Sure, Ms. Caplan’s approach to securing our borders is laughably lax. As David Harris, former chief of strategic planning at the Canadian Security Intelligence Service, told the U.S. Congress: “The largely untold truth is that Canada and terrorism do go together.” But that has little to do with Ms. Caplan. Frederick Gibson sets the immigration laws.

Federal Court Judge Gibson has just ruled that Canada has no right to deport violent foreign criminals quickly. Even if a crook is a foreign citizen, tried and convicted here, he says the Charter of Rights forbids a quick extradition.

The case before Mr. Gibson was that of Sunil Bhagwandass, a 22-year-old convicted drug trafficker, thief and break-and-enter artist. Two years ago, a Calgary court convicted him of robbing a youth at knifepoint in his own bedroom, to pay off his drug debts. Calgary’s police, tired of fighting Bhagwandass’ one-man crime wave, wanted to send him back to Guyana, where he is a citizen. Immigration officials deemed him to be “dangerous” and an expedited deportation was ordered.
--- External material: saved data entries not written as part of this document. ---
Lemma compensation_nonneg session_id generation loc ss now policy a b orbital c :
  latency_compensation session_id generation loc ss now policy a b orbital = Ok c →
  nonnegative (netem_of c).
Proof.
  unfold latency_compensation. intros H. rbind H as rtt Hr.
  destruct (compensate_latency _ _ rtt policy) as [c'|[]] eqn:E; try done. injection H as <-.
  apply compensate_latency_Ok in E as (_ & _ & _ & Ha & _ & Hb). done.
Qed.

Section Operations.
Context (loc : PodLocationMap) (gs_capacities : gmap string Z) (rates : gmap Iface InterfaceRates)
        (Hips : ∀ n ip, host_ip loc n = Ok ip → ip ≠ "")
        (Hrates : ∀ i r, rates !! i = Some r → good_rates r).
Context (fence : Fence) (rf : RuntimeFence) (lease : option LeaseEpoch) (floor : WriterEpochFloor)
        (Hsame : same_session fence rf lease floor).
Context (transport transport' : string → AgentRequest → AgentReply)
        (Hagree : ∀ a r, meets_contract rf lease floor r → transport a r = transport' a r).
Context (compensation : string → string → float * float → result LatencyCompensation)
        (Hcomp : ∀ a b orbital c, compensation a b orbital = Ok c → nonnegative (netem_of c)).

Definition up_ok (u : InterfaceUp) : Prop := validate_up_entry (wire_up u) = Ok tt.
Definition down_ok (d : InterfaceDown) : Prop := validate_down_entry (wire_down d) = Ok tt.
Definition latency_ok (e : LatencyEntry) : Prop := validate_latency_entry (wire_latency e) = Ok tt.
Definition end_ok (e : KernelInventoryEntry) : Prop := validate_long_delay_entry (wire_inventory e) = Ok tt.

Lemma each_map {M} (f : M → WireEntry) check chunk :
  (∀ m, m ∈ chunk → check (f m) = Ok tt) → each check (map f chunk) = Ok tt.
Proof. intros H. apply each_ok. intros e (m & -> & Hm)%list_elem_of_fmap. by apply H. Qed.

Lemma admitted_then kind request :
  (validate_envelope rf (Ok lease) kind request floor).2 = Ok tt → validate_entries kind request = Ok tt →
  (validate_request rf (Ok lease) kind request floor).2 = Ok tt.
Proof.
  intros He Hr. unfold validate_request. destruct (validate_envelope _ _ _ _ _) as [f r]. cbn in *.
  by rewrite He, Hr.
Qed.

Lemma send_up_agree sim_iso label a items :
  (∀ u, u ∈ items → up_ok u) →
  send_batch_up_to_agent fence transport sim_iso label a items =
  send_batch_up_to_agent fence transport' sim_iso label a items.
Proof.
  apply (send_messages_agree fence rf lease floor _ _ Hagree); [|by apply append_nonempty].
  intros op chunk Hop Hm. apply admitted_then; [by apply (envelope_admitted fence)|]. by apply each_map.
Qed.

Lemma send_down_agree sim_iso a items :
  (∀ d, d ∈ items → down_ok d) →
  send_batch_down_to_agent fence transport sim_iso a items =
  send_batch_down_to_agent fence transport' sim_iso a items.
Proof.
  apply (send_messages_agree fence rf lease floor _ _ Hagree); [|by apply append_nonempty].
  intros op chunk Hop Hm. apply admitted_then; [by apply (envelope_admitted fence)|]. by apply each_map.
Qed.
(* ===== verification/WriterFence.v ===== *)
(** * One writer at a time

    The Schedulers of a session compete for the writer Lease ([WriterLease]) and
    command Node Agents, each of which keeps a floor under the epochs it accepts
    ([CommandContract]) and a view of the Lease that may lag behind.

    A state of the system holds the API server, every Scheduler process with the
    calls it has under way, every Node Agent with its view, floor and the epochs it
    accepted, and the successive states of the Lease.  The Lease may be deleted at any
    time and created again by a Scheduler: the new object counts from one, so an epoch
    belongs to the object it was taken from, which a Scheduler and a Node Agent
    remember as ghost state.  The steps are those of
    [services/scheduler/__main__.py] ([_acquire_writer_lease], [_keep_writer_lease],
    [_release_writer_lease], [_serve]) and of [writer_lease_view.py]; they interleave
    freely, and a Scheduler that took the Lease may send a command at any later
    time, also when it was superseded or has stopped. *)

From S2P Require Import Prelude.
From S2P Require Import PyFloat.
From S2P Require Import PyTime.
From S2P Require Import DispatchActuator.
From S2P Require Import WriterLease.
From S2P Require Import CommandContract.
From stdpp Require Import base list strings gmap.
Local Open Scope Z_scope.

(** ** The system *)

(** Where [_serve] is. *)
Inductive Phase :=
| Standby
| Commanding (renewed_at : float)
| Leaving
| Ended.

(** A Scheduler process: its lease, its phase and the calls its threads make.  A
    renewal under way is not stopped by the end of the dispatcher.  Ghost state: the
    uid of the Lease object its epoch is a count of. *)
Record Proc := {
  pr_lease : WriterLease;
  pr_phase : Phase;
  pr_acquiring : option (Prog (WriterLease * option Z));
  pr_renewing : option (Prog bool);
  pr_releasing : option (Prog unit);
  pr_taken : option string;
}.

Definition started (lease : WriterLease) : Proc :=
  {| pr_lease := lease; pr_phase := Standby; pr_acquiring := None; pr_renewing := None;
     pr_releasing := None; pr_taken := None |}.

(** The process after a move of its acquire, which left the Lease object [uid]. *)
Definition after_acquire (pr : Proc) (uid : option string) (monotonic : float)
    (p : Prog (WriterLease * option Z)) : Proc :=
  match p with
  | Ret (lease, Some _) =>
      {| pr_lease := lease; pr_phase := Commanding monotonic; pr_acquiring := None;
         pr_renewing := pr_renewing pr; pr_releasing := pr_releasing pr;
         pr_taken := uid |}
  | Ret (lease, None) =>
      {| pr_lease := lease; pr_phase := Standby; pr_acquiring := None;
         pr_renewing := pr_renewing pr; pr_releasing := pr_releasing pr;
         pr_taken := pr_taken pr |}
  | Throw _ =>
      {| pr_lease := pr_lease pr; pr_phase := Ended; pr_acquiring := None;
         pr_renewing := pr_renewing pr; pr_releasing := pr_releasing pr;
         pr_taken := pr_taken pr |}
  | p =>
      {| pr_lease := pr_lease pr; pr_phase := pr_phase pr; pr_acquiring := Some p;
         pr_renewing := pr_renewing pr; pr_releasing := pr_releasing pr;
         pr_taken := pr_taken pr |}
  end.

Definition with_phase (pr : Proc) (phase : Phase) (renewing : option (Prog bool))
    (releasing : option (Prog unit)) : Proc :=
  {| pr_lease := pr_lease pr; pr_phase := phase; pr_acquiring := pr_acquiring pr;
     pr_renewing := renewing; pr_releasing := releasing; pr_taken := pr_taken pr |}.

(** The phase the outcome of a renewal leads to. *)
Definition kept_phase (phase : Phase) (monotonic : float) (held : result bool) : Phase :=
  match phase with
  | Commanding renewed_at =>
      match keep_writer_lease renewed_at monotonic held with
      | Keep renewed_at => Commanding renewed_at
      | Supersede | StopUnproven => Leaving
      end
  | phase => phase
  end.

Definition after_renew (pr : Proc) (monotonic : float) (p : Prog bool) : Proc :=
  match p with
  | Ret held => with_phase pr (kept_phase (pr_phase pr) monotonic (Ok held)) None (pr_releasing pr)
  | Throw e => with_phase pr (kept_phase (pr_phase pr) monotonic (Raise e)) None (pr_releasing pr)
  | p => with_phase pr (pr_phase pr) (Some p) (pr_releasing pr)
  end.

Definition after_release (pr : Proc) (p : Prog unit) : Proc :=
  match p with
  | Ret _ | Throw _ => with_phase pr Ended (pr_renewing pr) None
  | p => with_phase pr (pr_phase pr) (pr_renewing pr) (Some p)
  end.

(** A command that a Node Agent accepted: the Lease object its view named, the one the
    Scheduler had taken, and the epoch. *)
Record Acceptance := { ac_view : option string; ac_taken : option string; ac_epoch : Z }.

(** A Node Agent: how far it has seen the Lease, its view of it, its floor, and
    ghost state, every command it accepted. *)
Record Agent := {
  ag_seen : nat;
  ag_view : option LeaseEpoch;
  ag_floor : WriterEpochFloor;
  ag_accepted : list Acceptance;
}.

(** [WriterLeaseView._publish]. *)
Definition observation (o : option Lease) : option LeaseEpoch :=
  (λ l, {| le_uid := lease_uid l; le_transitions := transitions_of (lease_spec l) |}) <$> o.

Section System.
Context `{srv : !LeaseServer}.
Not so fast, said Mr. Gibson. Bhagwandass, he ruled, “can perhaps appropriately be described as a product of his environment in Canada.” Hence, a speedy deportation would be a “breach of the duty of fairness” that Canada owes him. After all, deportation “affects in a fundamental manner the future of an individual’s life.” And with that flourish of masochistic logic, Mr. Gibson struck down the law permitting dangerous foreign criminals from being speedily deported. All this as the U.S. beefs up its border guard against Canadian-based criminals.

Not even Ms. Caplan can match Mr. Gibson’s extravagant compassion. Her department has occasionally used the struck-down legal provisions to deport foreign criminals — though not nearly often enough. But for Canada’s anti-terrorism and anti-crime fighting strategy to be undermined by a single, unelected, unaccountable judge is beyond comprehension in a democracy.

Most times, when a judge engages in judicial activism, lives are not in danger, just common sense and democratic accountability. Mr. Gibson’s ruling errs against those desiderata too, but it adds to them an attack on public safety not seen since the Supreme Court’s disastrous Askov ruling, which set thousands of accused criminals free overnight.

Mr. Gibson’s decision goes beyond the hubris that so often characterizes the Canadian judiciary. It is nothing less than a judicial coup d’etat, as embarrassing internationally as it is dangerous domestically. And it is fatuously reasoned. It must be appealed — quickly.